Task statement: In the data below, find the line that contains "(** ** JavaScript numbers *)" and the line that contains "(** *** Rounding to binary64". Copy both, plus every line between them, exactly.

[Collected data]
(** * Transactional banking API: a model of server.js and its rollback logic

    The development embeds the two Express servers of the repository:

    - [Tx]: the transactional server (BEGIN / COMMIT / ROLLBACK around every
      balance mutation, plus a [transactions] history table);
    - [Simple]: the earlier server whose routes update balances directly;
    - [Demo]: the route of the transactional server that fails on purpose;
    - [Auth]: the middleware, registration, login and start-up of the
      servers.

    Both talk to one shared sqlite3 connection.  Every [await]ed database call
    is one statement executed atomically by SQLite; a handler is therefore a
    finite tree of statements ([prog]), interpreted against the database
    ([run]) or interleaved with other handlers at its [await] points
    ([run_schedule]).

    Numbers.  JavaScript numbers and SQLite REAL values are binary64.  A
    finite one is carried as the rational it denotes, and [+] and [-] round
    the exact result to the nearest binary64 value ([round64]); the zero with
    a minus sign is not told apart from zero.  SQLite has no NaN: binding NaN
    stores NULL.  A REAL column holding [NaN] stands for NULL and reads back
    as [null]. *)

From Stdlib Require Import ZArith QArith Qabs Qpower Lqa Lia Bool List String.
From Stdlib Require Import Permutation Sorted.
From ExtLib Require Import Structures.Monad Structures.MonadExc.
Import ListNotations.
Import MonadNotation.

Local Open Scope Z_scope.
Local Open Scope monad_scope.

(** ** JavaScript numbers *)

Inductive num : Type :=
| NaN
| PInf
| NInf
| Fin (q : Q).

Definition num_neg (a : num) : num :=
  match a with
  | NaN => NaN
  | PInf => NInf
  | NInf => PInf
  | Fin q => Fin (Qopp q)
  end.

(** *** Rounding to binary64

    [+] and [-] return the binary64 value nearest to the exact result, ties
    going to the value with an even significand: 53 significant bits,
    exponents from -1022 to 1023, gradual underflow down to [2^-1074], and
    Infinity from [2^1024 - 2^970] on. *)

(** Whether [2^e <= n/d], for positive [n] and [d]. *)
Definition at_least_pow (e n d : Z) : bool :=
  if 0 <=? e then d * 2 ^ e <=? n else d <=? n * 2 ^ (- e).

(** The exponent of [n/d]: the [e] with [2^e <= n/d < 2^(e+1)]. *)
Definition floor_log2 (n d : Z) : Z :=
  let c := Z.log2 n - Z.log2 d in
  if at_least_pow c n d then c else c - 1.

(** [N/D] rounded to the nearest integer, a half going to the even one. *)
Definition round_half_even (N D : Z) : Z :=
  let f := N / D in
  match 2 * (N mod D) ?= D with
  | Lt => f
  | Gt => f + 1
  | Eq => if Z.even f then f else f + 1
  end.

(** The binary64 value nearest to [n/d > 0]: [k * 2^s], where [2^s] is the
    spacing of binary64 values around [n/d]. *)
Definition round_pos (n d : Z) : num :=
  let s := Z.max (floor_log2 n d) (-1022) - 52 in
  if 0 <=? s then
    let k := round_half_even n (d * 2 ^ s) in
    if 2 ^ 1024 <=? k * 2 ^ s then PInf else Fin (inject_Z (k * 2 ^ s))
  else
    let k := round_half_even (n * 2 ^ (- s)) d in
    Fin (Qred (k # Z.to_pos (2 ^ (- s)))).

Definition round64 (q : Q) : num :=
  match Qnum q with
  | 0 => Fin 0
  | Z.pos p => round_pos (Z.pos p) (Z.pos (Qden q))
  | Z.neg p => num_neg (round_pos (Z.pos p) (Z.pos (Qden q)))
  end.

Arguments round64 : simpl never.

(** [a + b] on numbers. *)
Definition num_add (a b : num) : num :=
  match a, b with
  | NaN, _ | _, NaN => NaN
  | PInf, NInf | NInf, PInf => NaN
  | PInf, _ | _, PInf => PInf
  | NInf, _ | _, NInf => NInf
  | Fin x, Fin y => round64 (Qplus x y)
  end.

(** [a - b] on numbers. *)
Definition num_sub (a b : num) : num :=
  match a, b with
  | NaN, _ | _, NaN => NaN
  | PInf, PInf | NInf, NInf => NaN
  | PInf, _ | _, NInf => PInf
  | NInf, _ | _, PInf => NInf
  | Fin x, Fin y => round64 (Qminus x y)
  end.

Your solution:
(** ** JavaScript numbers *)

Inductive num : Type :=
| NaN
| PInf
| NInf
| Fin (q : Q).

Definition num_neg (a : num) : num :=
  match a with
  | NaN => NaN
  | PInf => NInf
  | NInf => PInf
  | Fin q => Fin (Qopp q)
  end.

(** *** Rounding to binary64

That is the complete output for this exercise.